Der Welterfolg für Saint-Exupéry kam posthum
Weil sein Verbleiben ungeklärt war, Trümmer seiner Maschine unauffindbar waren, blieb das Schicksal von "Saint-Ex" jahrzehntelang Anlass für Spekulationen: Abschuss, Unfall, Selbstmord? Der 44-jährige leidenschaftliche Pilot, der nach diversen Abstürzen und Verletzungen nicht einmal mehr alleine seine Fliegermontur anziehen konnte, hatte damit rechnen müssen, jederzeit als Pilot endgültig ausgemustert zu werden. Er war depressiv.Im Schleppnetz eines Fischers fand sich schließlich sein Silberarmband mit eingraviertem Namen, nahe der Ile de Riou, südlich von Marseille. Das war im Jahr 1996. Die Trümmer seines Flugzeugs wurden im September 2003 geborgen, seine Maschine anhand der Seriennummer am 7. April 2004 offiziell identifiziert.

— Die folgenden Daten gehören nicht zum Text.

(** ToBoolean. *)
Definition truthy (x : Value) : bool :=
  match x with
  | None => false
  | Some JNull => false
  | Some (JBool b) => b
  | Some (JNumber n) =>
      negb (PrimFloat.eqb n 0%float) && PrimFloat.eqb n n
  | Some (JString s) => negb (String.eqb s "")
  | Some (JArray _) => true
  | Some (JObject _) => true
  end.

(** ** [Set<string>]

    A JavaScript [Set] iterates in insertion order and holds each
    element once: a duplicate-free list, new elements at the end. *)
Definition StringSet : Type := list string.

Definition has (x : string) (l : StringSet) : bool :=
  existsb (String.eqb x) l.

Definition add (x : string) (l : StringSet) : StringSet :=
  if has x l then l else l ++ [x].

Definition delete (x : string) (l : StringSet) : StringSet :=
  filter (fun y => negb (String.eqb x y)) l.

Definition clear (l : StringSet) : StringSet := [].

Definition size (l : StringSet) : N := N.of_nat (List.length l).

(** [Array.from(set)]. *)
Definition array_from (l : StringSet) : list string := l.

End Js.

Import Js.

(* ===================================================================== *)
(** * The service object and its surroundings *)
(* ===================================================================== *)

(** [WebSocket.readyState]. *)
Inductive ReadyState : Type := CONNECTING | OPEN | CLOSING | CLOSED.

Definition ReadyState_eqb (a b : ReadyState) : bool :=
  match a, b with
  | CONNECTING, CONNECTING | OPEN, OPEN | CLOSING, CLOSING | CLOSED, CLOSED => true
  | _, _ => false
  end.

(** The socket held in [this.ws]; the service reads nothing of it but its
    [readyState]. *)
Record WebSocket : Type := { readyState : ReadyState }.

(** The three callbacks the service hands to [setTimeout] / [setInterval]. *)
Inductive TimerCallback : Type :=
| ConnectionTimeoutCallback
| PingCallback
| ReconnectCallback.
(** X12: a run that hands back a result stores it exactly when it has no
    error.  Either the [try] block returned: the result has no error, it
    is stored under the provider's id and the audit events logged are
    "credentialing_started", "credentialing_completed" and those of the
    report step; or the block raised: the result is FAILED with one error,
    the store is unchanged (an older result of the provider stays) and the
    events logged are "credentialing_started" and "credentialing_failed".
    The results of other providers are never touched. *)
Theorem X12_result_stored_iff_no_error env cfg provider_id st result st' :
  credential_provider env cfg provider_id st = (inr result, st') ->
  ((errors result = []
    /\ get_all_results st' = <[provider_id := result]> (get_all_results st)
    /\ audit_trail st'
       = audit_trail st ++ ["credentialing_started"; "credentialing_completed"]
                        ++ report_events env provider_id)
   \/ (exists e, errors result = [exn_msg e]
       /\ compliance_status result = FAILED
       /\ get_all_results st' = get_all_results st
       /\ audit_trail st'
          = audit_trail st ++ ["credentialing_started"; "credentialing_failed"]))
  /\ (forall other, other <> provider_id ->
        get_credentialing_result st' other = get_credentialing_result st other).
Proof.
  intros H.
  destruct (open_log_file env (log_file_path env provider_id)) as [e|[]] eqn:Hopen.
  { rewrite (logger_failure_propagates _ _ _ _ _ Hopen) in H. discriminate. }
  destruct (pipeline env cfg provider_id (session_start st)) as [[e|r] st1] eqn:Hp.
  - destruct (run_raising _ _ _ _ _ _ Hopen Hp)
      as (result' & st'' & Hr & H1 & _ & H3 & Hb).
    rewrite Hr in H. injection H as <- <-.
    pose proof (f_equal fst Hb) as Ht. pose proof (f_equal snd Hb) as Hs.
    cbn in Ht, Hs. split.
    + right. exists e. split; [exact H3|]. split; [exact H1|]. split; assumption.
    + intros other _. unfold get_credentialing_result. rewrite Hs. reflexivity.
  - destruct (run_returning _ _ _ _ _ _ Hopen Hp) as (Hr & He & Hb).
    rewrite Hr in H. injection H as <- <-.
    pose proof (f_equal fst Hb) as Ht. pose proof (f_equal snd Hb) as Hs.
    cbn in Ht, Hs. split.
    + left. split; [exact He|]. split; assumption.
    + intros other Hne. unfold get_credentialing_result. rewrite Hs.
      apply lookup_insert_ne. congruence.
Qed.
End RunFacts.

(** ** Compliance status, the [hard_regulations] map and the queries *)

Section StoreFacts.
Import PyStr Py Llm Result Provider Service Spec Store Track.
Local Open Scope list_scope.

Lemma all_values_spec (m : gmap string bool) :
  all_values m = true <-> forall k v, m !! k = Some v -> v = true.
Proof.
  unfold all_values. rewrite forallb_forall. split.
  - intros H k v Hk. apply (H (k, v)).
    apply list_elem_of_In, elem_of_map_to_list, Hk.
  - intros H [k v] Hin. apply list_elem_of_In, elem_of_map_to_list in Hin.
    exact (H k v Hin).
Qed.

Lemma hard_map_origin rs k b :
  hard_regulations_map rs !! k = Some b ->
  exists r, r ∈ rs /\ hr_regulation_id r = k /\ passed r = b.
Proof.
  intros H. unfold hard_regulations_map in H.
  apply (assign_origin hr_regulation_id passed) in H as [H|H]; [|exact H].
  rewrite lookup_empty in H. discriminate.
Qed.

Lemma hard_map_present rs r :
  NoDup (hr_regulation_id <$> rs) -> r ∈ rs ->
  hard_regulations_map rs !! hr_regulation_id r = Some (passed r).
Proof. intros Hnd Hr. exact (assign_present hr_regulation_id passed rs ∅ r Hnd Hr). Qed.

Lemma all_passed_all_values rs :
  forallb passed rs = true -> all_values (hard_regulations_map rs) = true.
Proof.
  intros H. apply all_values_spec. intros k v Hk.
  apply hard_map_origin in Hk as (r & Hr & _ & <-).
  rewrite forallb_forall in H. apply H, list_elem_of_In, Hr.
Qed.

Lemma all_values_all_passed rs :
  NoDup (hr_regulation_id <$> rs) ->
  all_values (hard_regulations_map rs) = true -> forallb passed rs = true.
Proof.
  intros Hnd H. rewrite all_values_spec in H. apply forallb_forall.
  intros r Hr. apply list_elem_of_In in Hr.
  exact (H _ _ (hard_map_present rs r Hnd Hr)).
Qed.

(** X13: the status rule and the [hard_regulations] map built from the
    same hard results agree one way always and the other way under two
    conditions: COMPLIANT implies that every value of the map is true;
    and when the list is not empty and no regulation id occurs twice, a
    map with only true values implies COMPLIANT. *)
Theorem X13_status_and_map_agree rs :
  (_determine_compliance_status rs = COMPLIANT ->
     all_values (hard_regulations_map rs) = true)
  /\ (rs <> [] -> NoDup (hr_regulation_id <$> rs) ->
      all_values (hard_regulations_map rs) = true ->
      _determine_compliance_status rs = COMPLIANT).
Proof.
  rewrite determine_cases. split.
  - destruct rs as [|r rs]; [discriminate|].
    destruct (forallb passed (r :: rs)) eqn:E; [|discriminate].
    intros _. apply all_passed_all_values, E.
  - intros Hne Hnd H. destruct rs as [|r rs]; [contradiction|].
    rewrite (all_values_all_passed _ Hnd H). reflexivity.
Qed.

Im Zuge der Recherchen, die Saint-Exupérys Familie in Auftrag gegeben hatte, öffnete sich auch der 84-jährige Rippert. Er hatte die Maschine über dem Rhonetal in Richtung Marseille fliegend ausgemacht. Wahrscheinlich, so ein ehemaliger Pilotenkollege Saint-Exupérys, wollte der nach dem Misslingen seines eigentlichen Aufklärungsauftrags nicht mit leeren Händen zurückkommen - und beschloss, auf dem Rückweg den Hafen von Marseille oder Toulon zu fotografieren - zentrale Ziele für die Alliierten.
In seine Aufgabe versunken, bemerkte er den über ihm fliegenden deutschen Jäger wohl gar nicht. Dokumentiert und von der Luftwaffe offiziell anerkannt wurde der Abschuss nicht, weil es keine Zeugen gab und keine Trümmer der Maschine auffindbar waren.
"In unserer Jugend haben wir ihn alle gelesen, man hat seine Bücher bewundert", sagte Rippert, der nach dem Krieg als Sportberichterstatter des ZDF arbeitete und dessen Bruder als Sänger Ivan Rebroff bekannt wurde. Das Buch, das Rippert und viele andere Flugbegeisterte damals vor allem so liebten, war "Nachtflug", erschienen 1930, in dem "Saint-Ex" über den letzten, tödlichen Flug eines Piloten schrieb. "Der kleine Prinz" erschien erst 1946 in Frankreich, 1950 in Deutschland. Der Welterfolg für Saint-Exupéry kam posthum.